(* ===== verification/WireWitnesses.v ===== *)
(** Concrete inputs of the theorems on what crosses the wire: an event, a conversation sent to
    the model providers, and a history of the PostgreSQL memory. *)
From S2P Require Import Prelude GoLib Prog ProgSpec Types Codec JsonText JsonCodec TimeText MemoryConfig Telemetry Events EventsCodec Effects LoopBounds MemoryPg MemoryPgFacts Providers ProvidersFacts.

#[local] Open Scope string_scope.
#[local] Open Scope list_scope.
#[local] Open Scope Z_scope.

(** ** Events *)

(** A process in UTC. *)
#[local] Instance utc : Location := {| zone_of _ := 0 |}.

Definition sample_args : Args := <["path" := VStr "a b"]> (<["n" := VNum (f64_of_Z 3)]> ∅).

(** The request for the approval of a tool call. *)
Definition sample_approval : AgentEvent :=
  {| ae_Body := AgentCustomEvent AgentCustomEventNameToolApproval (AgentCustomEventApprovalValue "helper" "c1" "rm" "Remove" sample_args "dG9r");
     ae_Timestamp := 1700000000000 |}.

Lemma event_roundtrip_witness : exists s b, ToJSON sample_approval = Some s /\ on_wire (ae_Body sample_approval) = Some b /\
  EventFromJSON s = inr {| we_Body := b; we_Timestamp := Some 1700000000000; we_Offset := None |} /\
  exists w, b = AgentCustomEvent AgentCustomEventNameToolApproval (AnyValue w) /\
    parse_custom AgentCustomEventNameToolApproval (AnyValue w) =
      Some (AgentCustomEventApprovalValue "helper" "c1" "rm" "Remove" sample_args "dG9r").
Proof.
  destruct (ToJSON sample_approval) as [s|] eqn:E; [|vm_compute in E; discriminate].
  exists s. destruct (event_roundtrip sample_approval s E) as (b & H1 & H2 & H3).
  - cbn [body_ok sample_approval ae_Body custom_ok]. unfold sample_args.
    repeat (apply map_Forall_insert_2; [vm_compute; reflexivity|]). apply map_Forall_empty.
  - vm_compute. split; congruence.
  - vm_compute. reflexivity.
  - exists b. split; [reflexivity|]. split; [exact H1|]. split; [exact H2|].
    exact (H3 _ _ eq_refl eq_refl).
Defined.

(** ** A conversation with a round of two parallel calls *)

Import Llm Wire Sdk LlmFacts.

Definition call_a : ToolCall := {| c_ToolCallID := "a"; c_ToolName := "search"; c_Args := {[ "query" := VStr "rocq" ]} |}.
Definition call_b : ToolCall := {| c_ToolCallID := "b"; c_ToolName := "clock"; c_Args := ∅ |}.

Definition asking : Message :=
  {| m_Role := "assistant"; m_Content := ""; m_ToolName := ""; m_ToolCallID := ""; m_ToolCalls := [Some call_a; Some call_b];
     m_Metadata := ∅; m_CreatedAt := 0 |}.

Definition conversation : list Message :=
  [text_message "user" "what and when?"; asking; tool_message "a prover" "search" "a"; tool_message "noon" "clock" "b";
   text_message "assistant" "a prover, at noon"; text_message "user" "thanks"].

Definition question : LLMRequest :=
  {| q_SystemMessage := "be brief"; q_ResponseFormat := None; q_Tools := []; q_Messages := conversation; q_Temperature := None;
     q_MaxTokens := 0; q_TopP := None; q_TopK := None; q_Reasoning := None |}.

Definition config : LLMConfig := {| g_APIKey := "key"; g_Model := "model"; g_BaseURL := ""; g_PromptCaching := None |}.

Lemma conversation_complete : complete conversation.
Proof.
  unfold conversation. apply complete_plain; [done|done|].
  apply (complete_round asking [tool_message "a prover" "search" "a"; tool_message "noon" "clock" "b"]); [done|done|by repeat constructor|].
  apply complete_plain; [done|done|]. apply complete_plain; [done|done|]. constructor.
Qed.

Lemma sample_args_sendable (a : Args) : bool_decide (map_Forall (fun _ v => value_ok v = true) a) = true ->
  match c_enc a with Some j => json_ok maxNestingDepth j | None => false end = true -> args_ok a.
Proof.
  intros H%bool_decide_eq_true H2. split; [done|]. destruct (c_enc a) as [j|]; [|done]. by exists j.
Qed.

(** Only one message has calls. *)
Lemma conversation_calls (P : ToolCall -> Prop) : P call_a -> P call_b ->
  Forall (fun m => Forall (fun tc => forall c, tc = Some c -> P c) (m_ToolCalls m)) conversation.
Proof.
  intros Ha Hb. unfold conversation. repeat (apply Forall_cons_2; [cbn [m_ToolCalls text_message tool_message asking]|]); try by constructor.
  all: repeat constructor; by intros c [= <-].
Qed.

Lemma conversation_sendable : Forall sendable conversation.
Proof. apply (conversation_calls (fun c => args_ok (c_Args c))); apply sample_args_sendable; vm_compute; reflexivity. Qed.

Lemma conversation_trimmed : Forall (calls_good trimmed) conversation.
Proof. by apply (conversation_calls trimmed). Qed.

Definition usable_everywhere (k : client) : Prop :=
  usable k question /\
  spec (generate_with (event := unit) k question) (fun tr o => exists op a, tr = [Ev op a] /\ right_request k question op /\ settled op a o) /\
  spec (open_stream k (fun _ => {| cm_Model := ""; cm_Choices := []; cm_Usage := {| cu_PromptTokens := 0; cu_CompletionTokens := 0;
    cu_TotalTokens := 0; cu_CachedTokens := 0; cu_ReasoningTokens := 0 |} |}) (fun m (_ : unit) => (m, true)) (fun _ => OtherEvent) question)
    (fun tr s => exists op a, tr = [Ev op a] /\ right_request k question op /\ is_Some s).

Lemma requests_answer_calls_witness :
  usable_everywhere (UseOpenAI config) /\ usable_everywhere (UseAnthropic config true) /\ usable_everywhere (UseGemini config).
Proof.
  assert (H1 : usable (UseOpenAI config) question) by (split; [done|split; [exact conversation_complete|exact conversation_sendable]]).
  assert (H2 : usable (UseAnthropic config true) question) by (split; [done|split; [exact conversation_complete|exact I]]).
  assert (H3 : usable (UseGemini config) question) by (split; [done|split; [exact conversation_complete|exact conversation_trimmed]]).
  split; [split; [exact H1|exact (requests_answer_calls _ _ _ _ _ H1)]|].
  split; [split; [exact H2|exact (requests_answer_calls _ _ _ _ _ H2)]|].
  split; [exact H3|exact (requests_answer_calls _ _ _ _ _ H3)].
Defined.

(** ** A history of the PostgreSQL memory *)

Import ScopeTags Pg PgFacts.

Definition pg_scope : MemoryScope := {| sc_UserID := "u1"; sc_TenantID := ""; sc_AgentID := ""; sc_Tags := {["env" := "prod"]} |}.
Definition pg_record : MemoryRecord :=
  {| rec_Text := "likes tea"; rec_Kind := "preference"; rec_Metadata := {["run" := "r1"]}; rec_ExpiresAt := 0 |}.
Definition pg_options : LoadMemoryOptions := {| lo_Limit := 0; lo_MinScore := f64_zero; lo_Kinds := ["preference"] |}.
Definition pg_memory : Memory :=
  {| pm_table := DefaultTable; pm_textCol := DefaultTextCol; pm_embeddingCol := DefaultEmbeddingCol;
     pm_defaultLimit := DefaultLoadLimit; pm_defaultMinScore := DefaultMinScore |}.
Definition pg_time : Time := unix_epoch + 5000.
Definition no_distance (v w : Vec) : f64 := f64_zero.

Definition pg_ranged : list (string * string) := map_to_list (ScopeMetadata pg_scope).
Definition pg_tags : list string := encodeScopeTags pg_ranged.

Definition pg_row : trow :=
  {| c_text := "likes tea"; c_kind := "preference"; c_user := Some "u1"; c_tenant := None; c_agent := None; c_tags := pg_tags;
     c_metadata := default "" (marshalMetadata (rec_Metadata pg_record)); c_expires := None; c_created := micro pg_time;
     c_updated := micro pg_time; c_vec := [] |}.

Definition pg_table : table := {["m1" := pg_row]}.

(** The server's answers. *)
Definition pg_ans (o : PgOp) : PgAns o :=
  match o return PgAns o with
  | GSched => true
  | GEmbed _ => inr []
  | GNow => pg_time
  | GUUID => "m1"
  | GInsert _ _ => inr ([inr "m1"], None)
  | GSelect _ _ => inr ([inr (row_of (fun _ => f64_zero) ("m1", pg_row))], None)
  | GDelete _ _ => None
  end.

Definition pg_env (u : unit) (o : PgOp) : PgAns o * unit := (pg_ans o, u).
Definition pg_trace {A} (m : prog (S := pg_sig) A) : list pevent := run_trace (S := pg_sig) pg_env tt m.
Definition pg_value {A} (m : prog (S := pg_sig) A) : A := run_value (S := pg_sig) pg_env tt m.

Lemma pg_executes {A} (m : prog (S := pg_sig) A) : texec m (pg_trace m) (pg_value m).
Proof. apply run_texec'. Qed.

Definition pg_history : list (call * outcome) :=
  map (fun c => (c, pg_value (perform_call pg_memory pg_ranged c)))
    [CStore pg_scope pg_record ""; CLoad pg_scope "" pg_options].

(** The memory comes back as it was stored. *)
Example pg_outcome : map snd pg_history =
  [OStored (inr "m1");
   OLoaded (inr [{| e_ID := "m1"; e_Text := "likes tea"; e_Kind := "preference"; e_Scope := pg_scope; e_Metadata := {["run" := "r1"]};
                    e_ExpiresAt := 0; e_Score := f64_zero; e_CreatedAt := pg_time; e_UpdatedAt := pg_time |}])].
Proof. vm_compute. reflexivity. Qed.

Lemma pg_only id r : pg_table !! id = Some r <-> id = "m1" /\ r = pg_row.
Proof. unfold pg_table. rewrite lookup_singleton_Some. split; by intros [-> ->]. Qed.

Definition pg_store_trace : list pevent := Eval vm_compute in pg_trace (perform_call pg_memory pg_ranged (CStore pg_scope pg_record "")).
Definition pg_load_trace : list pevent := Eval vm_compute in pg_trace (perform_call pg_memory pg_ranged (CLoad pg_scope "" pg_options)).

Lemma pg_stored : reacts_all no_distance Some ∅ pg_store_trace pg_table.
Proof.
  do 3 (exists ∅; split; [reflexivity|]). exists pg_table. split; [|reflexivity]. split; [reflexivity|]. left. exists "m1". split; [reflexivity|].
  exists "m1", pg_row, (c_metadata pg_row). split; [vm_compute; reflexivity|]. split; [reflexivity|]. split.
  - exists [("run", JStr "r1")], [("run", JStr "r1")]. split; [vm_compute; reflexivity|]. split; [vm_compute; reflexivity|done].
  - vm_compute. reflexivity.
Qed.

Lemma pg_loaded : reacts_all no_distance Some pg_table pg_load_trace pg_table.
Proof.
  exists pg_table. split; [|reflexivity]. split; [reflexivity|]. left. exists [row_of (fun _ => f64_zero) ("m1", pg_row)]. split; [reflexivity|].
  exists 0, [("m1", pg_row)]. exists 10. split; [vm_compute; reflexivity|]. split; [|split; [by repeat constructor|reflexivity]].
  split; [repeat constructor; by intros ?%elem_of_nil|]. intros id r. rewrite list_elem_of_singleton, pg_only.
  split; [intros [= -> ->]|by intros [[-> ->] _]]. split; [done|].
  apply Forall_cons_2; [exists "u1"; by split|]. apply Forall_cons_2; [|apply Forall_cons_2; [exists "preference"; by split|by repeat constructor]].
  exists ["env=prod"]. split; [reflexivity|]. intros t [<-|[]]. apply (bool_decide_unpack _). vm_compute. exact I.
Qed.

Lemma pg_serves : serves no_distance Some pg_memory ∅ pg_history pg_table.
Proof.
  assert (H1 : pg_trace (perform_call pg_memory pg_ranged (CStore pg_scope pg_record "")) = pg_store_trace) by (vm_compute; reflexivity).
  assert (H2 : pg_trace (perform_call pg_memory pg_ranged (CLoad pg_scope "" pg_options)) = pg_load_trace) by (vm_compute; reflexivity).
  eapply serves_cons; [reflexivity|apply pg_executes|rewrite H1; exact pg_stored|].
  eapply serves_cons; [reflexivity|apply pg_executes|rewrite H2; exact pg_loaded|]. apply serves_nil.
Qed.

Lemma pg_memory_refines_witness : exists sp, spec_serves no_distance Some pg_memory ∅ pg_history sp /\ represents pg_table sp.
Proof.
  apply (pg_memory_refines no_distance Some pg_memory pg_history pg_table); [|exact pg_serves].
  assert (Hk : forall k v, sc_Tags pg_scope !! k = Some v -> clean_key k).
  { intros k v Hk. change (({["env" := "prod"]} : gmap string string) !! k = Some v) in Hk. apply lookup_singleton_Some in Hk as [<- _]. split; [discriminate|]. cbn. intuition discriminate. }
  repeat apply Forall_cons_2; [..|apply Forall_nil_2]; (split; [exact Hk|]); [|done].
  intros j Hj. vm_compute in Hj. injection Hj as <-. vm_compute. reflexivity.
Defined.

========================================

Aim of the exercise:
Copy every line of the data above, beginning with the first and ending with the line that contains "Definition sample_approval : AgentEvent", and give nothing more.

Solution:
(* ===== verification/WireWitnesses.v ===== *)
(** Concrete inputs of the theorems on what crosses the wire: an event, a conversation sent to
    the model providers, and a history of the PostgreSQL memory. *)
From S2P Require Import Prelude GoLib Prog ProgSpec Types Codec JsonText JsonCodec TimeText MemoryConfig Telemetry Events EventsCodec Effects LoopBounds MemoryPg MemoryPgFacts Providers ProvidersFacts.

#[local] Open Scope string_scope.
#[local] Open Scope list_scope.
#[local] Open Scope Z_scope.

(** ** Events *)

(** A process in UTC. *)
#[local] Instance utc : Location := {| zone_of _ := 0 |}.

Definition sample_args : Args := <["path" := VStr "a b"]> (<["n" := VNum (f64_of_Z 3)]> ∅).

(** The request for the approval of a tool call. *)
Definition sample_approval : AgentEvent :=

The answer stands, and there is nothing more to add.